What you need to do >> Type out the full set of entries again, unchanged.

Task data >>
(** ** Strings that grow *)
Lemma newlen_ok n : 0 ≤ n < 2 ^ 63 → ∃ s, new_zero n = Some s ∧ bytes_ok s ∧ zlen s = n.
Proof.
  intros Hn. unfold new_zero. rewrite (proj2 (Z.ltb_lt _ _)) by lia. eexists. split; [done|].
  split; [by apply Forall_replicate|rewrite length_replicate; lia].
Qed.

Lemma grow_ok s n : bytes_ok s → n < 2 ^ 63 → ∃ s', grow_zero s n = Some s' ∧ bytes_ok s' ∧ zlen s' = Z.max (zlen s) n.
Proof.
  intros Hb Hn. unfold grow_zero. destruct (Z.leb_spec n (zlen s)); [exists s; split; [done|]; split; [done|lia]|].
  rewrite (proj2 (Z.ltb_lt _ _)) by lia. eexists. split; [done|]. split; [apply Forall_app; split; [done|by apply Forall_replicate]|].
  rewrite length_app, length_replicate. lia.
Qed.

Lemma mwrite_ok s off bs : bytes_ok s → bytes_ok bs → 0 ≤ off → off + zlen bs ≤ zlen s →
  ∃ s', mwrite s off bs = Some s' ∧ bytes_ok s' ∧ zlen s' = zlen s.
Proof.
  intros Hs Hb Ho Hl. unfold mwrite. rewrite decide_True by lia. eexists. split; [done|]. split.
  - apply Forall_app. split; [by apply Forall_take|]. apply Forall_app. split; [done|by apply Forall_drop].
  - rewrite !length_app, length_take, length_drop. lia.
Qed.

Section growing.
Context (en : kenv).
Implicit Types (d : db) (c : gset dbkey).
Abbreviation safe p := (∀ d c, good d → ok en p d c leaves_good).

Lemma setrange_write_ok k s off value v e d c :
  good d → d !! k = Some (v, e) → bytes_ok s → zlen s ≤ max_len → 0 ≤ off → arg_ok value → off + zlen value ≤ 2 ^ 29 →
  ok en (setrange_write k s off value) d c leaves_good.
Proof.
  intros Hg Hk Hb Hl Ho [Hvb Hvl] Hs. unfold setrange_write. unfold u64. rewrite wrapu_id by (unfold in_u; pow2; lia).
  destruct (grow_ok s (off + zlen value)) as (s1 & -> & B1 & L1); [done|lia|]. ok_simp.
  destruct (mwrite_ok s1 off value) as (s2 & -> & B2 & L2); [done|done|lia|lia|]. ok_simp.
  assert (vok (VStr (StrRaw s2))) by (apply raw_ok; [done|unfold max_len in *; lia]). ok_run.
Qed.

Lemma unshare_ok {A} k o e (K : list Z → prog A) d c Q :
  d !! k = Some (VStr o, e) → obj_ok o → ok en (K (text o)) (<[k := (VStr (StrRaw (text o)), e)]> d) c Q →
  ok en (prog_bind K (dbUnshareStringValue k o)) d c Q.
Proof.
  intros Hd Ho H. unfold dbUnshareStringValue. destruct o as [s|v]; [|ok_run]. ok_simp. by rewrite insert_id in H.
Qed.

Definition setrange_fits (offset value : list Z) : Prop := ∀ off, string2ll offset = Some off → off + zlen value < 2 ^ 63.

Lemma setrange_safe id key offset value : arg_ok value → setrange_fits offset value → safe (setrangeCommand id key offset value).
Proof.
  intros Hv Hf d c Hg. unfold setrangeCommand. ok_args. ok_step; [|ok_run]. ok_step; [ok_run|]. ok_step; [ok_run|].
  assert (in_s 64 z) as Hz by (by eapply parse_range). specialize (Hf z Heqo). apply Z.ltb_ge in Heqb0.
  assert (s64 (z + zlen value) = z + zlen value) as E64.
  { apply wraps_id; [done|]. unfold in_s. change (2 ^ (64 - 1)) with (2 ^ 63). lia. }
  rewrite E64. rewrite Z.gtb_ltb. change (512 * 1024 * 1024) with (2 ^ 29). ok_step.
  - ok_step; [|ok_run]. ok_step; [ok_run|]. destruct (Z.ltb_spec (2 ^ 29) (z + zlen value)); [ok_run|]. ok_simp.
    eapply unshare_ok; [done|done|]. eapply setrange_write_ok; [|ok_at|by apply text_ok|by apply text_ok|lia|done|done].
    apply good_insert; [done|]. by apply text_ok.
  - ok_step; [ok_run|]. destruct (Z.ltb_spec (2 ^ 29) (z + zlen value)); [ok_run|]. ok_simp.
    unfold u64. rewrite wrapu_id by (unfold in_u; pow2; lia). destruct (newlen_ok (z + zlen value)) as (s & -> & B & L); [lia|].
    ok_step. eapply setrange_write_ok; [|ok_at|done|unfold max_len; lia|lia|done|done].
    apply good_insert; [done|]. apply raw_ok; [done|unfold max_len; lia].
Qed.
End growing.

Expected answer >>
(** ** Strings that grow *)
Lemma newlen_ok n : 0 ≤ n < 2 ^ 63 → ∃ s, new_zero n = Some s ∧ bytes_ok s ∧ zlen s = n.
Proof.
  intros Hn. unfold new_zero. rewrite (proj2 (Z.ltb_lt _ _)) by lia. eexists. split; [done|].
  split; [by apply Forall_replicate|rewrite length_replicate; lia].
Qed.

Lemma grow_ok s n : bytes_ok s → n < 2 ^ 63 → ∃ s', grow_zero s n = Some s' ∧ bytes_ok s' ∧ zlen s' = Z.max (zlen s) n.
Proof.
  intros Hb Hn. unfold grow_zero. destruct (Z.leb_spec n (zlen s)); [exists s; split; [done|]; split; [done|lia]|].
  rewrite (proj2 (Z.ltb_lt _ _)) by lia. eexists. split; [done|]. split; [apply Forall_app; split; [done|by apply Forall_replicate]|].
  rewrite length_app, length_replicate. lia.
Qed.

Lemma mwrite_ok s off bs : bytes_ok s → bytes_ok bs → 0 ≤ off → off + zlen bs ≤ zlen s →
  ∃ s', mwrite s off bs = Some s' ∧ bytes_ok s' ∧ zlen s' = zlen s.
Proof.
  intros Hs Hb Ho Hl. unfold mwrite. rewrite decide_True by lia. eexists. split; [done|]. split.
  - apply Forall_app. split; [by apply Forall_take|]. apply Forall_app. split; [done|by apply Forall_drop].
  - rewrite !length_app, length_take, length_drop. lia.
Qed.

Section growing.
Context (en : kenv).
Implicit Types (d : db) (c : gset dbkey).
Abbreviation safe p := (∀ d c, good d → ok en p d c leaves_good).

Lemma setrange_write_ok k s off value v e d c :
  good d → d !! k = Some (v, e) → bytes_ok s → zlen s ≤ max_len → 0 ≤ off → arg_ok value → off + zlen value ≤ 2 ^ 29 →
  ok en (setrange_write k s off value) d c leaves_good.
Proof.
  intros Hg Hk Hb Hl Ho [Hvb Hvl] Hs. unfold setrange_write. unfold u64. rewrite wrapu_id by (unfold in_u; pow2; lia).
  destruct (grow_ok s (off + zlen value)) as (s1 & -> & B1 & L1); [done|lia|]. ok_simp.
  destruct (mwrite_ok s1 off value) as (s2 & -> & B2 & L2); [done|done|lia|lia|]. ok_simp.
  assert (vok (VStr (StrRaw s2))) by (apply raw_ok; [done|unfold max_len in *; lia]). ok_run.
Qed.

Lemma unshare_ok {A} k o e (K : list Z → prog A) d c Q :
  d !! k = Some (VStr o, e) → obj_ok o → ok en (K (text o)) (<[k := (VStr (StrRaw (text o)), e)]> d) c Q →
  ok en (prog_bind K (dbUnshareStringValue k o)) d c Q.
Proof.
  intros Hd Ho H. unfold dbUnshareStringValue. destruct o as [s|v]; [|ok_run]. ok_simp. by rewrite insert_id in H.
Qed.

Definition setrange_fits (offset value : list Z) : Prop := ∀ off, string2ll offset = Some off → off + zlen value < 2 ^ 63.

Lemma setrange_safe id key offset value : arg_ok value → setrange_fits offset value → safe (setrangeCommand id key offset value).
Proof.
  intros Hv Hf d c Hg. unfold setrangeCommand. ok_args. ok_step; [|ok_run]. ok_step; [ok_run|]. ok_step; [ok_run|].
  assert (in_s 64 z) as Hz by (by eapply parse_range). specialize (Hf z Heqo). apply Z.ltb_ge in Heqb0.
  assert (s64 (z + zlen value) = z + zlen value) as E64.
  { apply wraps_id; [done|]. unfold in_s. change (2 ^ (64 - 1)) with (2 ^ 63). lia. }
  rewrite E64. rewrite Z.gtb_ltb. change (512 * 1024 * 1024) with (2 ^ 29). ok_step.
  - ok_step; [|ok_run]. ok_step; [ok_run|]. destruct (Z.ltb_spec (2 ^ 29) (z + zlen value)); [ok_run|]. ok_simp.
    eapply unshare_ok; [done|done|]. eapply setrange_write_ok; [|ok_at|by apply text_ok|by apply text_ok|lia|done|done].
    apply good_insert; [done|]. by apply text_ok.
  - ok_step; [ok_run|]. destruct (Z.ltb_spec (2 ^ 29) (z + zlen value)); [ok_run|]. ok_simp.
    unfold u64. rewrite wrapu_id by (unfold in_u; pow2; lia). destruct (newlen_ok (z + zlen value)) as (s & -> & B & L); [lia|].
    ok_step. eapply setrange_write_ok; [|ok_at|done|unfold max_len; lia|lia|done|done].
    apply good_insert; [done|]. apply raw_ok; [done|unfold max_len; lia].
Qed.
End growing.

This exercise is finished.